DATA FOR THE TASK:
Lemma descriptor_tables_stay_typed_witness :
  (exists k' p, do_open fd_demo_raw (replicate 128 7) 0x10 (path_of [n_bin; n_sh] false) 2 fd_demo = Ok (3, k') /\
     table_ok k' (opened_tcb 3 p fd_demo_tcb)) /\
  (exists k', do_close 0x10 2 fd_demo = Ok (0, k') /\ table_ok k' (closed_tcb 2 fd_demo_tcb)).
Proof.
  destruct root_block_rep as [z Hrep].
  assert (Hown : fds_owned fd_demo {[ root_block.1 := z ]}).
  { split; [exact Hrep|]. intros x [e Hx]. cbn [k_fds fd_demo] in Hx.
    apply lookup_singleton_Some in Hx as [<- _]. rewrite lookup_singleton_eq. by eexists. }
  destruct (descriptor_tables_stay_typed fd_demo_raw (replicate 128 7) fd_demo 0x10 fd_demo_tcb {[ root_block.1 := z ]}
    eq_refl ltac:(done) fd_demo_table Hown) as (Hopen & Hclose & _).
  split.
  - destruct (Hopen (fun_of demo_cm) (fun_of demo_nm) [n_bin; n_sh] false 2 0x40 0x20 (demo_file n_sh 0x20 0 0) 3%nat) as (k' & p & E & _ & Hok & _);
      try (vm_compute; reflexivity); [apply demo_tree|by eexists|repeat constructor; apply comp_check; vm_compute; reflexivity|done|by eexists| | |right; by eexists|].
    + split; [unfold MAX_FDS; lia|]. split; [reflexivity|]. intros j q Hj Eq. assert (j = 2%nat) as -> by lia. by injection Eq as <-.
    + vm_compute. discriminate.
    + exists k', p. split; [exact E|exact Hok].
  - destruct (Hclose 2%nat root_block.1 (mkFd 100 2 0x40 0 0) (demo_file n_sh 0x20 0 0) zero_tcb) as (k' & E & _ & Hok & _);
      try reflexivity; [done| |by eexists|done|exists 0; done|].
    + split; [done|by eexists].
    + exists k'. split; [exact E|exact Hok].
Defined.

(** A file opened after another and closed before it leaves the other's
    descriptor with a link to the block it gave back; closing the other
    follows the link. *)
Lemma close_newest_first_faults :
  let k1 := (after (0, fd_demo) (do_open fd_demo_raw (replicate 128 7) 0x10 (path_of [n_bin; n_sh] false) 2 fd_demo)).2 in
  let k2 := (after (0, k1) (do_close 0x10 3 k1)).2 in
  do_close 0x10 2 k2 = Fault.
Proof. vm_compute. reflexivity. Qed.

TASK TO CARRY OUT: An exact printout is needed of the lines from the one containing "assert (Hown : fds_owned" through the end of the listing above, both of those lines included, and nothing else.

EXERCISE SOLUTION:
  assert (Hown : fds_owned fd_demo {[ root_block.1 := z ]}).
  { split; [exact Hrep|]. intros x [e Hx]. cbn [k_fds fd_demo] in Hx.
    apply lookup_singleton_Some in Hx as [<- _]. rewrite lookup_singleton_eq. by eexists. }
  destruct (descriptor_tables_stay_typed fd_demo_raw (replicate 128 7) fd_demo 0x10 fd_demo_tcb {[ root_block.1 := z ]}
    eq_refl ltac:(done) fd_demo_table Hown) as (Hopen & Hclose & _).
  split.
  - destruct (Hopen (fun_of demo_cm) (fun_of demo_nm) [n_bin; n_sh] false 2 0x40 0x20 (demo_file n_sh 0x20 0 0) 3%nat) as (k' & p & E & _ & Hok & _);
      try (vm_compute; reflexivity); [apply demo_tree|by eexists|repeat constructor; apply comp_check; vm_compute; reflexivity|done|by eexists| | |right; by eexists|].
    + split; [unfold MAX_FDS; lia|]. split; [reflexivity|]. intros j q Hj Eq. assert (j = 2%nat) as -> by lia. by injection Eq as <-.
    + vm_compute. discriminate.
    + exists k', p. split; [exact E|exact Hok].
  - destruct (Hclose 2%nat root_block.1 (mkFd 100 2 0x40 0 0) (demo_file n_sh 0x20 0 0) zero_tcb) as (k' & E & _ & Hok & _);
      try reflexivity; [done| |by eexists|done|exists 0; done|].
    + split; [done|by eexists].
    + exists k'. split; [exact E|exact Hok].
Defined.

(** A file opened after another and closed before it leaves the other's
    descriptor with a link to the block it gave back; closing the other
    follows the link. *)
Lemma close_newest_first_faults :
  let k1 := (after (0, fd_demo) (do_open fd_demo_raw (replicate 128 7) 0x10 (path_of [n_bin; n_sh] false) 2 fd_demo)).2 in
  let k2 := (after (0, k1) (do_close 0x10 3 k1)).2 in
  do_close 0x10 2 k2 = Fault.
Proof. vm_compute. reflexivity. Qed.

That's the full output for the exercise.